The tentative agreement between the hereditary chiefs of a First Nation tribe and the Canadian federal government signals the beginning of the end of rail barricades that disrupted containerized trade for nearly three weeks in February. But as Canadian National Railway brings its network back to normal over the coming weeks and ports recover, the broader container shipping industry has some hard questions to ask about the potential risk of and response to future disruptions driven by environmental protests.
The barricades — sparked by the western tribe of Wet’suwet’ens protest of the Coastal GasLink pipeline that expanded to involve non-indigenous demonstrators blockading CN lines in the eastern portion of the country — showed just how quickly the Canadian container supply chain could be crippled.

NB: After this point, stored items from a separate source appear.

(** X29: with exactly one relative, find_shortest_route returns when the
    matrix has both the entry from the home to the relative and the entry
    from the relative back to the home, and raises KeyError otherwise;
    unlike the case of two or more relatives, the entry towards the home is
    read. *)
Theorem single_relative_needs_both_entries {num : Type} `{Arith num} `{Infinity num}
    (fuel : nat) (relative : Location num)
    (distances : gmap (string * string) num) (tarjan_home_name : string) :
  (is_Some (distances !! (tarjan_home_name, name relative))
   ∧ is_Some (distances !! (name relative, tarjan_home_name))
   ↔ ∃ r, find_shortest_route fuel [relative] distances tarjan_home_name
          = Some (Ok r))
  ∧ ((∃ r, find_shortest_route fuel [relative] distances tarjan_home_name
           = Some (Ok r))
     ∨ find_shortest_route fuel [relative] distances tarjan_home_name
       = Some (Raise KeyError)).
Proof.
  unfold find_shortest_route, getitem.
  destruct (distances !! (tarjan_home_name, name relative)) as [d1|]; simpl;
    [destruct (distances !! (name relative, tarjan_home_name)) as [d2|]; simpl|].
  - split; [|left; by eexists]. split; [by eexists | by split; eexists].
  - split; [|by right]. split; [by intros [_ [? ?]] | by intros [? ?]].
  - split; [|by right]. split; [by intros [[? ?] _] | by intros [? ?]].
Qed.

Section HeldKarp.
Context {num : Type} `{Arith num} `{Infinity num} `{!DistanceLaws num}.
Variable n : nat.
Variable h : nat → num.
Variable d : nat → nat → num.

(** What holds of [dp] and [parent] throughout: the links are as in
    [hk_linked], every finite entry is the length of a path of its state,
    and every entry that was improved has a link. *)
Record hk_good (st : @hk_state num) : Prop := {
  good_links : hk_linked n st;
  good_achieved : ∀ v S, v < n → S < 2 ^ n →
    cell st v S = ninf ∨ ∃ p, visits n p v S ∧ path_cost h d p = cell st v S;
  good_linked : ∀ v S, v < n → S < 2 ^ n → S ≠ Nat.shiftl 1 v →
    cell st v S ≠ ninf → link st v S ≠ (-1)%Z;
}.

Definition descends (st' st : @hk_state num) : Prop :=
  ∀ v S, nle (cell st' v S) (cell st v S).

(** The order along which the loops move. *)
Definition below (st' st : @hk_state num) : Prop :=
  hk_good st → hk_good st' ∧ descends st' st.

#[local] Instance below_preorder : PreOrder below.
Proof.
  split.
  - intros st Hst. split; [done|]. intros v S. apply nle_refl.
  - intros a b c Hab Hbc Hc. destruct (Hbc Hc) as [Hb Hdbc].
    destruct (Hab Hb) as [Ha Hdab]. split; [done|].
    intros v S. eapply nle_trans; [apply Hdab | apply Hdbc].
Qed.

Following three days of negotiations, Carolyn Bennett, the Crown-Indigenous Relations minister, on March 2 said an agreement had been reached with Wet’suwet’en leaders over land rights for an area through which the $6.5 billion pipeline would traverse. Wet'suwet'en leaders argue that although elected band councils were among the representatives from 20 First Nations that agreed to the pipeline, hereditary leaders didn’t agree to the project.
Although the freight industry wasn’t the target of barricades, the protest laid bare how exposed the economy of Canada, which prides itself as a trading nation, is to such disruption. Cargo flow at Canada’s top four largest ports was negatively impacted to varying degrees, hampering retailers and manufacturers, and shaving 0.2 percentage points off of the country’s economic growth in the first quarter, according to an estimate from RBC Economics.
The rail blockades also disrupted US imports and exports flowing through the ports of Halifax, Montreal, Prince Rupert, and Vancouver. And while ships were diverted to the likes of New York-New Jersey and Philadelphia to lessen the impact on US consumers, the reputation of those Canadian ports to deliver greater routing reliability than their US counterparts took a hit. The attractiveness of serving the US market via Canadian gateways is what spurred terminal operator DP World to begin quadrupling the capacity at the Port of Prince Rupert and PSA International to acquire the largest marine terminal in Halifax last year.
A new type of disruption
Unlike disruptions tied to longshore or even rail union strikes, the rail blockages aren’t tied to labor relations. Rather, they are a manifestation of the fraying of the grander bargain Prime Minister Justin Trudeau and past administrations have made to balance environmental, indigenous, and energy priorities. Some in the Canadian shipping industry say the Trudeau administration was too slow to respond to the blockades and argue Canada’s global business reputation has been damaged as a result.
“The government could fix this in an hour,” Andy Abbott, CEO and president of Atlantic Container Line told JOC.com in late February, after the carrier was forced to divert two vessels bound for Halifax from Europe. THE Alliance also diverted a call from Prince Rupert.
“This whole thing could be stopped immediately. So everybody's saying, ‘Well, they're going to fix it today.’ And yet it hasn't been," Abbott said.
The infamous Ipperwash crisis between indigenous protestors and Ontario police, resulting in one protestor death in the mid-1990s, cast a long shadow. Prime Minister Trudeau during a Feb. 21 press conference was careful to signal the need for a stronger hand without explicitly calling for one, and in the following days, Ontario and Quebec police cleared the blockades. The swiftness of action came after two weeks of virtual whack-a-mole, in which police broke up barricades only for new ones to pop up elsewhere.
There’s plenty of reason to believe that protests, whether over Canada’s energy policies or First Nation rights, could flare up again. In a Feb. 27 research note, Fitch Ratings said the “protests could presage a longer period of intermittent blockade risk as other pipeline projects get under way, notably the Trans Mountain Expansion Project, which also goes through British Columbia.” And the non-Canadian groups that joined the Wet’suwet’en — sometimes to the chagrin of tribe members — have seen how they could shock Canada and the world to attention.
New response needed
Going forward, the government needs to deliver results quicker to First Nations on issues of rights and title, self-governance and co-governance, and access to economic development, according to Robert Lewis-Manning, president of the Chamber of Shipping of British Columbia. The targeting of transportation infrastructure, which impacted both CN and Canadian Pacific Railway — albeit to a much lesser degree — was a relatively new phenomenon.
“We need far more resilience and protection of these assets like many other countries already have elsewhere in the world. They are vulnerable because we have too many federal departments and agencies with overlapping jurisdictional boundaries,” Lewis-Manning told JOC.com.
Some of that resilience has come from industry itself. Under the deal brokered by Transport Minister Marc Garneau, CN and CP shared lines during the worst of the disruptions to keep the flow of essential supplies moving to Canadian communities. Additionally, some container lines were able to shift cargo to the CP network, evidenced by the smaller Class I railroad’s double-digit percentage jump in intermodal volume in the last two weeks of February.
But there are capacity and geographic limits to how much intermodal cargo CP can take on, especially given that Prince Rupert and Halifax are solely served by CN. This is one instance in which more — and more concentrated — government involvement is needed.